2018-02-06 Thread Alexis Parenty
Hi Greg, I got it to work with my function “get_amide_biosters(smiles)”
which I am happy to share once I clean it up a bit . Sorry I was not clear.



both get_amide_biosters("CC(NC)=O") and get_amide_biosters("CC(OC)=O")
provide the same recursive smiles:

>>
[$(CNC(C)C(F)(F)F),$(CC1=CN=C(C)C=N1),$(CC1=NN=C(C)N1),$(COC(C)=O),$(CC1=NOC(C)=N1),$(CNS(C)(=O)=O),$(COC1C=C(C)ON=1),$(CNC1(C)COC1),$(COC1(C)COC1),$(CC=C(C)F),$(CNC(C)=N),$(CNC(C)=O),$(CC1N=CC=NC=1C),$(CC1=NN=C(C)O1),$(COC1=CC(C)=NO1),$(CC1=CN=CC(C)=N1),$(CNC1(C)CC1),$(CON=C(C)C#N),$(CC1=CN(C)N=N1),$(CNC1=NC=C(C)O1),$(CC1=NN=NN1C)]



This is what I want in order highlight similarity between compounds that
are structurally different but probably biologically similar if they only
differ by a bioisosteric moiety.

Thanks again,

Alexis




On 6 February 2018 at 17:28, Greg Landrum  wrote:

>
>
> On Tue, Feb 6, 2018 at 10:42 AM, Alexis Parenty <
> alexis.parenty.h...@gmail.com> wrote:
>
>>  I will try your approach and will nest all the result smiles  into a
>> unique recursive smiles.
>>
> I'm not quite sure what you mean here, but it sounds unlikely to work. I
> think you may need to do a SMILES for each of your isosteres.
> After hitting "reply" on the earlier message I realized that this is a
> nice example for a blog post, so I am going to put together some example
> code that you may find useful.
> I would be happy to do the example with your isosteres, but I need some
> kind of explanation of what the actual substitution patterns are.

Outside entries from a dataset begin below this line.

(** * httpc: retry orchestration, backoff policies and error classification

    A shallow embedding of the Go package [httpc] (backoff.go, status.go,
    error.go, request.go) and the properties of its retry loop, its backoff
    policies, its status predicates and its classified failure [HTTPErr].

    Conventions of the embedding:
    - Go's [int], [int64] and [time.Duration] are [Z] with the 64-bit
      two's-complement wrap-around written out ([GoInt.wrap]);
    - [float64] is Rocq's primitive binary64 [float];
    - Go strings are [string]; [map[string][]string] is a [gmap];
    - an [error] value is an inductive type that records whether the dynamic
      type has a [Retry() bool] method;
    - the random source, the transport and the race between the timer and
      the context in [select] are inputs of the model. *)

From Stdlib Require Import ZArith List String Ascii Bool Lia Floats DecimalString.
From stdpp Require Import base option list gmap strings.

Local Open Scope Z_scope.

(** ** Go integers *)

Module GoInt.

Definition min_int : Z := - 2 ^ 63.
Definition max_int : Z := 2 ^ 63 - 1.

(** The value an [int64] holds after an arithmetic result [z]. *)
Definition wrap (z : Z) : Z := (z + 2 ^ 63) mod 2 ^ 64 - 2 ^ 63.

Definition is_int (z : Z) : Prop := min_int <= z <= max_int.

Definition add (a b : Z) : Z := wrap (a + b).
Definition mul (a b : Z) : Z := wrap (a * b).
(** Go's [/] on integers truncates toward zero. *)
Definition div (a b : Z) : Z := wrap (Z.quot a b).

End GoInt.

(** ** status.go: status predicates *)

Definition StatusFn : Type := Z -> bool.

Fixpoint StatusIn (status : list Z) : StatusFn :=
  fun statusCode =>
    match status with
    | [] => false
    | code :: rest => if code =? statusCode then true else StatusIn rest statusCode
    end.

Definition StatusInRange (low high : Z) : StatusFn :=
  fun statusCode => (low <=? statusCode) && (high >=? statusCode).

Definition StatusNotIn (status : list Z) : StatusFn :=
  fun statusCode => negb (StatusIn status statusCode).

Definition StatusNot (status : Z) : StatusFn :=
  fun statusCode => negb (status =? statusCode).

Definition StatusOK : StatusFn := fun status => 200 =? status.
Definition StatusCreated : StatusFn := fun status => 201 =? status.
Definition StatusNoContent : StatusFn := fun status => 204 =? status.
Definition StatusNotFound : StatusFn := fun status => 404 =? status.
Definition StatusUnprocessableEntity : StatusFn := fun status => 422 =? status.
Definition StatusInternalServerError : StatusFn := fun status => 500 =? status.

(** [for _, fn := range fns { if fn(status) { return true } }; return false] *)
Fixpoint statusMatches (status : Z) (fns : list StatusFn) : bool :=
  match fns with
  | [] => false
  | fn :: rest => if fn status then true else statusMatches status rest
  end.

(** ** Go strings: the library functions the package calls *)

Module Str.

Definition code (c : ascii) : Z := Z.of_N (N_of_ascii c).
Definition chr (z : Z) : ascii := ascii_of_N (Z.to_N z).

Definition between (lo hi : ascii) (c : ascii) : bool :=
  (code lo <=? code c) && (code c <=? code hi).

(** [strings.Contains(s, substr)] *)
Fixpoint Contains (s substr : string) : bool :=
  if String.prefix substr s then true
  else match s with
       | EmptyString => false
       | String _ rest => Contains rest substr
       end.

(** [strings.Join(parts, sep)] *)
Fixpoint Join (parts : list string) (sep : string) : string :=
  match parts with
  | [] => ""
  | [p] => p
  | p :: rest => p +:+ sep +:+ Join rest sep
  end.

(** [strings.Split(s, sep)] for a one-byte separator: the pieces between
    the separators, in order (one piece when there is no separator). *)
Fixpoint Split (s : string) (sep : ascii) : list string :=
  match s with
  | EmptyString => [""]
  | String c rest =>
      if Ascii.eqb c sep then "" :: Split rest sep
      else match Split rest sep with
           | [] => [String c ""]
           | p :: ps => String c p :: ps
           end
  end.

(** [strings.Cut(s, sep)] for a one-byte separator. *)
Fixpoint Cut (s : string) (sep : ascii) : string * string * bool :=
  match s with
  | EmptyString => ("", "", false)
  | String c rest =>
      if Ascii.eqb c sep then ("", rest, true)
      else let '(before, after, found) := Cut rest sep in
           (String c before, after, found)
  end.

Definition hexdigit (digits : string) (n : Z) : ascii :=
  match String.get (Z.to_nat n) digits with
  | Some c => c
  | None => "?"%char
  end.

Definition upperhex : string := "0123456789ABCDEF".
Definition lowerhex : string := "0123456789abcdef".

(** [fmt.Sprintf("%d", n)] *)
Definition Itoa (n : Z) : string := NilEmpty.string_of_int (Z.to_int n).

(** [strconv.Quote], which [fmt]'s verb [%q] applies to a string: exact on
    ASCII input.  A byte above 0x7f is written as Go writes a byte that is
    not valid UTF-8 ([\xNN]); the Unicode printability tables that decide
    the rendering of valid multi-byte runes are not modelled. *)
Definition quoteByte (c : ascii) : string :=
  let n := code c in
  if n =? 34 then String "\" (String c "") else
  if n =? 92 then "\\" else
  if n =? 7 then "\a" else
  if n =? 8 then "\b" else
  if n =? 12 then "\f" else
  if n =? 10 then "\n" else
  if n =? 13 then "\r" else
  if n =? 9 then "\t" else
  if n =? 11 then "\v" else
  if (n <? 32) || (127 <=? n) then
    String "\" (String "x" (String (hexdigit lowerhex (n / 16))
                              (String (hexdigit lowerhex (n mod 16)) "")))
  else String c "".

Fixpoint quoteBody (s : string) : string :=
  match s with
  | EmptyString => ""
  | String c rest => quoteByte c +:+ quoteBody rest
  end.

Definition Quote (s : string) : string :=
  String (chr 34) (quoteBody s +:+ String (chr 34) "").

End Str.

(** ** net/url: query strings and the rendering of a URL *)

Module URL.
Import Str.

Definition ishex (c : ascii) : bool :=
  between "0" "9" c || between "a" "f" c || between "A" "F" c.

Definition unhex (c : ascii) : Z :=
  if between "0" "9" c then code c - code "0"
  else if between "a" "f" c then code c - code "a" + 10
  else if between "A" "F" c then code c - code "A" + 10
  else 0.

(** [shouldEscape(c, encodeQueryComponent)]: letters, digits and [-_.~]
    are the only bytes written as themselves. *)
Definition shouldEscape (c : ascii) : bool :=
  if between "a" "z" c || between "A" "Z" c || between "0" "9" c then false
  else if Ascii.eqb c "-" || Ascii.eqb c "_" || Ascii.eqb c "." || Ascii.eqb c "~"
       then false
       else true.

(** [url.QueryEscape] *)
Fixpoint QueryEscape (s : string) : string :=
  match s with
  | EmptyString => ""
  | String c rest =>
      if Ascii.eqb c " " then String "+" (QueryEscape rest)
      else if shouldEscape c then
        String "%" (String (hexdigit upperhex (code c / 16))
                      (String (hexdigit upperhex (code c mod 16)) (QueryEscape rest)))
      else String c (QueryEscape rest)
  end.

(** [url.QueryUnescape]: [None] is the [EscapeError] of a percent sign that
    two hex digits do not follow. *)
Fixpoint QueryUnescape (s : string) : option string :=
  match s with
  | EmptyString => Some ""
  | String c rest =>
      if Ascii.eqb c "%" then
        match rest with
        | String h (String l rest') =>
            if ishex h && ishex l then
              match QueryUnescape rest' with
              | Some r => Some (String (chr (unhex h * 16 + unhex l)) r)
              | None => None
              end
            else None
        | _ => None
        end
      else
        match QueryUnescape rest with
        | Some r => Some (String (if Ascii.eqb c "+" then " "%char else c) r)
        | None => None
        end
  end.

(** [url.Values], a [map[string][]string]. *)
Abbreviation Values := (gmap string (list string)).

(** [Values.Get]: the first value of the key, or the empty string. *)
Definition Get (v : Values) (key : string) : string :=
  match v !! key with
  | Some (first :: _) => first
  | _ => ""
  end.

(** [Values.Set]: the key now has this one value. *)
Definition Set_ (v : Values) (key value : string) : Values :=
  <[key := [value]]> v.

(** One step of the loop of [parseQuery] (Go 1.17 and later), on the piece
    of the query before the next ampersand: a piece with a semicolon, an
    empty piece and a piece that does not unescape are skipped. *)
Definition parsePair (m : Values) (piece : string) : Values :=
  if Contains piece ";" then m
  else if String.eqb piece "" then m
  else
    let '(key, value, _) := Cut piece "=" in
    match QueryUnescape key with
    | None => m
    | Some key =>
        match QueryUnescape value with
        | None => m
        | Some value => <[key := default [] (m !! key) ++ [value]]> m
        end
    end.

(** [url.ParseQuery] with its error dropped, as [URL.Query] uses it. *)
Definition ParseQuery (query : string) : Values :=
  fold_left parsePair (Split query "&") ∅.

Fixpoint insertKey (kv : string * list string) (l : list (string * list string))
  : list (string * list string) :=
  match l with
  | [] => [kv]
  | kv' :: rest =>
      if String.leb kv.1 kv'.1 then kv :: l else kv' :: insertKey kv rest
  end.

(** The entries of the map in the order of their keys ([sort.Strings]). *)
Definition sortedEntries (v : Values) : list (string * list string) :=
  foldr insertKey [] (map_to_list v).

(** [Values.Encode]: [key=value] pairs joined by ampersands, keys sorted,
    every value of a key in its order. *)
Definition Encode (v : Values) : string :=
  Join
    (flat_map (fun kv => map (fun value => QueryEscape kv.1 +:+ "=" +:+ QueryEscape value) kv.2)
       (sortedEntries v))
    "&".

(** [url.URL], as far as the package looks into it: the query, and around
    it the text [String] writes before the question mark (scheme,
    authority and escaped path) and after the hash (the escaped
    fragment). *)
Record t : Type := mk {
  Prefix : string;
  ForceQuery : bool;
  RawQuery : string;
  Fragment : string
}.

(** The zero value of [url.URL]. *)
Definition zero : t := mk "" false "" "".

(** [URL.Query] *)
Definition Query (u : t) : Values := ParseQuery (RawQuery u).

(** [URL.String] *)
Definition String_ (u : t) : string :=
  Prefix u
  +:+ (if ForceQuery u || negb (String.eqb (RawQuery u) "") then "?" +:+ RawQuery u else "")
  +:+ (if String.eqb (Fragment u) "" then "" else "#" +:+ Fragment u).

Definition withRawQuery (u : t) (q : string) : t :=
  mk (Prefix u) (ForceQuery u) q (Fragment u).

End URL.

(** ** io: one-shot byte streams *)

Module IO.

(** An [io.ReadCloser] by what its readers observe: the bytes still to be
    read, the error [Read] reports after them ([None] for [io.EOF]), and
    what [Close] returns. *)
Record ReadCloser : Type := mkReadCloser {
  pending : string;
  readErr : option string;
  closeErr : option string;
  closed : bool
}.

Definition consume (r : ReadCloser) : ReadCloser :=
  mkReadCloser "" (readErr r) (closeErr r) (closed r).

(** [ioutil.ReadAll(r)]: the bytes, the error, and the stream afterwards. *)
Definition ReadAll (r : ReadCloser) : string * option string * ReadCloser :=
  (pending r, readErr r, consume r).

(** [io.Copy(ioutil.Discard, r)] *)
Definition CopyDiscard (r : ReadCloser) : option string * ReadCloser :=
  (readErr r, consume r).

(** [r.Close()] *)
Definition Close (r : ReadCloser) : option string * ReadCloser :=
  (closeErr r, mkReadCloser (pending r) (readErr r) (closeErr r) true).

(** [ioutil.NopCloser(&buf)] over a buffer holding [data]. *)
Definition NopCloser (data : string) : ReadCloser :=
  mkReadCloser data None None false.

End IO.

(** ** net/http: headers, requests and responses *)

Module HTTP.
Import Str.

Abbreviation Header := (gmap string (list string)).

(** [validHeaderFieldByte]: the token characters of RFC 7230. *)
Definition validHeaderFieldByte (c : ascii) : bool :=
  between "a" "z" c || between "A" "Z" c || between "0" "9" c
  || Contains "!#$%&'*+-.^_`|~" (String c "").

Fixpoint canonicalize (upper : bool) (a : string) : string :=
  match a with
  | EmptyString => ""
  | String c rest =>
      let c' :=
        if upper && between "a" "z" c then chr (code c - 32)
        else if negb upper && between "A" "Z" c then chr (code c + 32)
        else c in
      String c' (canonicalize (Ascii.eqb c' "-") rest)
  end.

Fixpoint allValidOrSpace (a : string) : bool :=
  match a with
  | EmptyString => true
  | String c rest =>
      (validHeaderFieldByte c || Ascii.eqb c " ") && allValidOrSpace rest
  end.

(** [textproto.CanonicalMIMEHeaderKey]: a key with a byte that is not a
    token character is left as it is. *)
Definition CanonicalMIMEHeaderKey (a : string) : string :=
  if negb (allValidOrSpace a) then a
  else if Contains a " " then a
  else canonicalize true a.

(** [Header.Get] *)
Definition Get (h : Header) (key : string) : string :=
  match h !! CanonicalMIMEHeaderKey key with
  | Some (first :: _) => first
  | _ => ""
  end.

For
> example, you have these three "duplicates" in your original message;
> 'C1=CN=[CH1][CH1]=N1', 'C1=[CH1]N=C[CH1]=N1', 'C1=[CH1]N=[CH1]C=N1'
> Should I interpret these as:
> *C1=C(*)N=CC=N1
> *C1=CN=C(*)C=N1
> *C1=CN=CC(*) =N1
> ?
>
> If that's right, does direction matter? If I apply the second of those
> possibilities - *C1=CN=C(*)C=N1 - to
> ClC(=O)NBr
> should it yield both:
> ClC1=CN=C (Br)C=N1
> and
> BrC1=CN=C(Cl)C=N1
> or just one of them?
>
>
> Best,
> -greg
>
>
>
>
>
> On 6 February 2018 at 07:54, Greg Landrum  wrote:
>>
>>> Hi Alexis,
>>>
>>> If you have substructures with substitutions at a single atom, it tends
>>> to be simpler to use Chem.ReplaceSubstructs to do this. This is, however,
>>> not the case here (or in general for bioisosteric replacement)
>>>
>>> The most flexible way to do what you're looking for is to use the
>>> RDKit's chemical reaction functionality and create one reaction per
>>> isosteric replacement you want to make. Here's a simple example showing the
>>> "amide -> 1,2,3 triazole" replacement:
>>>
>>> In [11]: triazoleRxn = AllChem.ReactionFromSmarts('[*
>>> :1]C(=O)N[*:2]>>[*:1]c1cn([*:2])nn1')
>>>
>>>
>>> And here's how you'd use that to perform a replacement:
>>>
>>> In [12]: ps = triazoleRxn.RunReactants((Chem
>>> .MolFromSmiles('C1CC1C(=O)Nc1c1'),))
>>>
>>> In [13]: Chem.MolToSmiles(ps[0][0])
>>> Out[13]: 'c1ccc(-n2cc(C3CC3)nn2)cc1'
>>>
>>>
>>> Notice that I added the bioisostere itself to the products of the
>>> reaction as SMILES. You don't want query features there.
>>>
>>> I hope this helps,
>>> -greg
>>>
>>>
>>>
>>>
>>> On Mon, Feb 5, 2018 at 10:07 AM, Alexis Parenty <
>>> alexis.parenty.h...@gmail.com> wrote:
>>>
 Dear RDKiters,

 I would like to generate the bioisosters of amides from a large list of
 structures:

 The smarts patterns for the bioisosters  of amides I am interested in
 is:

 smarts_path = ['C1=CN=[CH1][CH1]=N1', 'C1=[CH1]N=C[CH1]=N1',
 'C1=[CH1]N=[CH1]C=N1', 'OC1=[CH1]C=NO1', 'OC1=NOC=[CH1]1',
 'C1=CN=C([NX3])O1', '[#6X4]([#6X4](F)(F)(F))[NX3]', 'C(C#N)=NO',
 'N1N=NN=C1', 'N1N=NC=[N]1', 'N1N=NC=[CH1]1', 'C1=NOC=N1', 'C1=NN=C[OX2]1',
 'C1=NN=C[NH1]1', '[C]1(COC1)[OX2]', '[C]1(COC1)[NX3]',
 'C([NX3H1])=N[CX4H3]', '[CX4]1([CX4][CX4]1)[NX3]',
 '[#16X4+2]([NX3])([OX1-])([OX1-])', '[#16X4]([NX3])(=[OX1])(=[OX1])',
 '[CX3](=[CX3])(F)', '[OX2][CX3](=[OX1])', '[NX3][CX3](=[OX1])']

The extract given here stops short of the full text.